Von der Oosterschelde führt ein betonntes Fahrwasser zum Schleusenkomplex (Tonnenreihe mit der Beschriftung "Sas"). Gleich nördlich davon befindet sich ein Yachthafen. Zu diesem hafen gibt es widersprüchliche Angaben zu den Mindestwassertiefen, es sind Werte zwischen 2 und 3 Metern veröffentlicht[2]. Zum Hafenkomplex gehört eine Restauration.

Man liegt weit ab vom Trubel der Stadt, von da her ist es vielleicht wirklich keine schlechte Idee, sich für die Nacht hierhin zu legen, und zum Nachmittag/Abend zu Fuß in die Stadt zu gehen. Wer über ein motorisiertes Dinghi verfügt muss überprüfen, ob und wie er - vor allem in Hinblick auf eine eventuell spätabendliche Rückfahrt - die Wilhelminabrug im weiteren Verlauf des Kanals passieren kann. Deren Durchfahrtshöhe bei geschlossener Brücke ist mit nur 20 Zentimeter angegeben.
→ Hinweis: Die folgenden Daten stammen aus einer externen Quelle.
(* ===== verification/Encoder.v ===== *)
(** The RAR 5.0 block encoder
    ([src/compress/compressor50.cpp], [Compressor50]): tokens, frequencies, code
    tables and blocks, into memory.

    The choice of the tokens is the parser's; here a token is recorded
    ([add_literal], [add_match], [add_rep], [add_last_len], [add_filter]) and a
    block of recorded tokens is written ([write_block]). *)

From Stdlib Require Import ZArith Lia.
From stdpp Require Import base tactics list numbers.
From S2P Require Import Prelude Loops Bytes Arrays BitReader Huffman BuildLengths BitOutput.

Local Open Scope Z_scope.

Definition NC : Z := 306.
Definition DCB : Z := 64.
Definition DCX : Z := 80.
Definition LDC : Z := 16.
Definition RC : Z := 44.
Definition BC : Z := 20.
Definition TABLE_SIZE : Z := NC + DCB + LDC + RC.
Definition TABLE_SIZEX : Z := NC + DCX + LDC + RC.
Definition MIN_MATCH : Z := 2.
Definition MAX_LZ_MATCH : Z := 0x1001.

(** ** Tokens *)

Record Compressor50Token := { tk_dist_extra : Z; tk_len_extra : Z; tk_packed : Z }.

Definition Token_Literal : Z := 0.
Definition Token_Match : Z := 1.
Definition Token_Rep0 : Z := 2.
Definition Token_LastLen : Z := 6.

Definition Token_init : Compressor50Token := {| tk_dist_extra := 0; tk_len_extra := 0; tk_packed := 0 |}.

Definition set_packed (t : Compressor50Token) (packed : Z) : Compressor50Token :=
  {| tk_dist_extra := tk_dist_extra t; tk_len_extra := tk_len_extra t; tk_packed := u16 packed |}.

Definition get_type (t : Compressor50Token) : Z := Z.land (tk_packed t) 7.
Definition set_type (t : Compressor50Token) (ty : Z) : Compressor50Token :=
  set_packed t (Z.lor (Z.land (tk_packed t) (Z.lnot 7)) ty).

Definition get_len_slot (t : Compressor50Token) : Z := u8 (Z.land (Z.shiftr (tk_packed t) 3) 0x3F).
Definition set_len_slot (t : Compressor50Token) (s : Z) : Compressor50Token :=
  set_packed t (Z.lor (Z.land (tk_packed t) (Z.lnot (Z.shiftl 0x3F 3))) (Z.shiftl s 3)).

Definition get_dist_slot (t : Compressor50Token) : Z := u8 (Z.land (Z.shiftr (tk_packed t) 9) 0x7F).
Definition set_dist_slot (t : Compressor50Token) (s : Z) : Compressor50Token :=
  set_packed t (Z.lor (Z.land (tk_packed t) 0x01FF) (Z.shiftl s 9)).

Definition set_len_extra (t : Compressor50Token) (n : Z) : Compressor50Token :=
  {| tk_dist_extra := tk_dist_extra t; tk_len_extra := u16 n; tk_packed := tk_packed t |}.
Definition set_dist_extra (t : Compressor50Token) (n : Z) : Compressor50Token :=
  {| tk_dist_extra := n; tk_len_extra := tk_len_extra t; tk_packed := tk_packed t |}.

Definition get_len_bits (t : Compressor50Token) : Z :=
  let s := get_len_slot t in if s <? 8 then 0 else u8 (s / 4 - 1).
Definition get_dist_bits (t : Compressor50Token) : Z :=
  let s := get_dist_slot t in if s <? 4 then 0 else u8 (s / 2 - 1).

Record FilterToken := { ft_block_start : Z; ft_block_length : Z; ft_type : Z; ft_channels : Z }.

(** *** Slots *)

Definition length_increment (distance : Z) : Z :=
  if distance >? 0x100 then if distance >? 0x2000 then if distance >? 0x40000 then 3 else 2 else 1 else 0.

(** [for (s = 8; s < 44; s++)]: slot, extra and bits of [v]. *)
Fixpoint find_slot (k : nat) (v : Z) : Z * Z * Z :=
  match k with
  | O => (0, 0, 0)
  | S k' =>
      let s := 44 - Z.of_nat k in
      let lb := s / 4 - 1 in
      let base := Z.shiftl (Z.lor 4 (Z.land s 3)) lb in
      if v <? base + Z.shiftl 1 lb then (s, v - base, lb) else find_slot k' v
  end.

(** [LENGTH_SLOT_TABLE.entries[v]]; the last of the [MAX_LZ_MATCH] entries is
    never initialised beyond its zeros. *)
Definition length_slot_entry (v : Z) : Z * Z * Z :=
  if v <? 8 then (v, 0, 0) else if v <? MAX_LZ_MATCH - 1 then find_slot 36 v else (0, 0, 0).

Definition length_to_slot (length : Z) : res (Z * Z * Z) :=
  let v := if length >=? 2 then length - 2 else 0 in
  if v <? MAX_LZ_MATCH then Ok (length_slot_entry v) else Fault.

(** Slot, extra and raw bits of a distance. *)
Definition distance_to_slot (distance : Z) : Z * Z * Z :=
  let distance := if distance =? 0 then 1 else distance in
  if distance <=? 4 then (distance - 1, 0, 0)
  else
    let dbits := Z.log2 (distance - 1) - 1 in
    let bit := Z.land (u32 (Z.shiftr (distance - 1) dbits)) 1 in
    let slot := (dbits + 1) * 2 + bit in
    let base := u64 (Z.shiftl (Z.lor 2 bit) dbits) in
    (slot, u64 (distance - (base + 1)), dbits).

(** ** The state *)

Record Encoder := {
  en_token_seq : list Z;
  en_lit_bytes : list Z;
  en_match_tokens : list Compressor50Token;
  en_filter_tokens : list FilterToken;
  en_freq_ld : list Z;
  en_freq_dd : list Z;
  en_freq_ldd : list Z;
  en_freq_rd : list Z;
  en_old_dist : list Z;
  en_last_length : Z;
  en_input_since_block : Z;
  en_packed_total : Z;
  en_mem_out : list Z
}.

Definition no_old_dist : list Z := replicate 4 (2 ^ 64 - 1).

(** What a session starts from: [reset_state], [reset_old_dist], [init_freq]. *)
Definition Encoder_init : Encoder :=
  {| en_token_seq := []; en_lit_bytes := []; en_match_tokens := []; en_filter_tokens := [];
     en_freq_ld := replicate 306 0; en_freq_dd := replicate 80 0; en_freq_ldd := replicate 16 0; en_freq_rd := replicate 44 0;
     en_old_dist := no_old_dist; en_last_length := 0; en_input_since_block := 0; en_packed_total := 0; en_mem_out := [] |}.

Definition set_tokens (seq lits : list Z) (matches : list Compressor50Token) (filters : list FilterToken) (e : Encoder) : Encoder :=
  {| en_token_seq := seq; en_lit_bytes := lits; en_match_tokens := matches; en_filter_tokens := filters;
     en_freq_ld := en_freq_ld e; en_freq_dd := en_freq_dd e; en_freq_ldd := en_freq_ldd e; en_freq_rd := en_freq_rd e;
     en_old_dist := en_old_dist e; en_last_length := en_last_length e; en_input_since_block := en_input_since_block e;
     en_packed_total := en_packed_total e; en_mem_out := en_mem_out e |}.

Definition set_freqs (ld dd ldd rd : list Z) (e : Encoder) : Encoder :=
  {| en_token_seq := en_token_seq e; en_lit_bytes := en_lit_bytes e; en_match_tokens := en_match_tokens e; en_filter_tokens := en_filter_tokens e;
     en_freq_ld := ld; en_freq_dd := dd; en_freq_ldd := ldd; en_freq_rd := rd;
     en_old_dist := en_old_dist e; en_last_length := en_last_length e; en_input_since_block := en_input_since_block e;
     en_packed_total := en_packed_total e; en_mem_out := en_mem_out e |}.
(* ===== verification/LzWindow.v ===== *)
(** The sliding window of the RAR 5.0 decoder
    ([src/compress/decompressor50.cpp], [WindowBuffer] and the window half of
    [Decompressor50::ApplyEngine]).

    The storage is a list of bytes that grows in place; whether a growth
    succeeds and what fresh memory holds are parameters, as the allocator
    decides them.  Every copy is checked: an access outside the storage is
    [Fault], and so is a [memcpy] between overlapping ranges.

    [ring] relates an engine to the history of bytes written to it; the
    specification of a match is a byte-by-byte copy at the end of that
    history. *)

From Stdlib Require Import ZArith Lia.
From stdpp Require Import base tactics list numbers.
From S2P Require Import Prelude Loops Bytes Arrays.

Local Open Scope Z_scope.

(** ** The environment: virtual memory and the heap *)

Class Memory := {
  vm_reserve : Z -> bool;              (* mmap of that many bytes *)
  vm_commit : Z -> Z -> bool;          (* mprotect of a range *)
  vec_resize : Z -> bool;              (* vector::resize *)
  fresh_byte : Z -> Z                  (* what memory never written holds *)
}.

Class MemoryLaws `{Memory} := { fresh_is_byte : forall i, is_byte (fresh_byte i) }.

(** Every request for memory is granted. *)
Definition memory_grants `{Memory} : Prop :=
  (forall n, vm_reserve n = true) /\ (forall a n, vm_commit a n = true) /\ (forall n, vec_resize n = true).

Definition WINDOW_VM_THRESHOLD : Z := Z.shiftl 64 20.
Definition WINDOW_COMMIT_GRANULE : Z := Z.shiftl 1 20.
Definition INITIAL_WINDOW : Z := 256 * 1024.

(** ** WindowBuffer *)

Record WindowBuffer := {
  wb_bytes : list Z;       (* base_[0 .. size_) *)
  wb_reserved : Z;
  wb_committed : Z;
  wb_vm : bool
}.

Definition wb_size (w : WindowBuffer) : Z := zlen (wb_bytes w).

Definition wb_release : WindowBuffer :=
  {| wb_bytes := []; wb_reserved := 0; wb_committed := 0; wb_vm := false |}.

Definition wb_set (w : WindowBuffer) (l : list Z) : WindowBuffer :=
  {| wb_bytes := l; wb_reserved := wb_reserved w; wb_committed := wb_committed w; wb_vm := wb_vm w |}.

Section window.
Context `{Memory}.

Definition wb_init (max_bytes : Z) : bool * WindowBuffer :=
  if max_bytes >? WINDOW_VM_THRESHOLD then
    if vm_reserve max_bytes
    then (true, {| wb_bytes := []; wb_reserved := max_bytes; wb_committed := 0; wb_vm := true |})
    else (false, wb_release)
  else (true, wb_release).

(** The bytes already there stay; the rest is whatever the memory holds. *)
Definition extend (l : list Z) (n : Z) : list Z := l ++ map fresh_byte (seqZ (zlen l) (n - zlen l)).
Von der Sas geht es weiter über den knapp fünf Kilometer langen Havenkanaal nach Goes. Ungefähr auf der Hälfte der Strecke befindet sich die Ortschaft Wilhelminadorp mit einer beweglichen Brücke. Deren Öffnungszeiten sind denen der Schleuse sowie der Brücken in Goes angepasst. Nach der Abzweigung am Industriehafen erreicht man am Ortsrand die erste der beiden Brücken im Ort. Gleich dahinter befindet sich an der Backbordseite etwas versteckt die Einfahrt zu dem kleinen Yachthafen. Hinter der zweiten Brücke - die Öffnungszyklen sind der Bootsfahrt ungefähr angepasst, man sieht oft den Brückenwärter per Fahrrad vom jeweils einen zum anderen Bauwerk fahren - erreicht man den Stadthaven. Viel Platz gibt es auf diesen Gewässern nicht, so wird es vor allem in der Saison schnell recht eng werden.

Im Ort hat man alle erdenklichen Versorgungsmöglichkeiten. In unmittelbarer Nähe des Stadthavens wurde von herausragender Gastronomie berichtet.

[Bearbeiten] Quellen

  1. Revierführer Zeeland, Gernot Fischer, Busse + Seewald, Herford, 1. Auflage, Seite 166
  2. Die verschiedenen Quellenangaben dazu sind schon einige Jahre alt.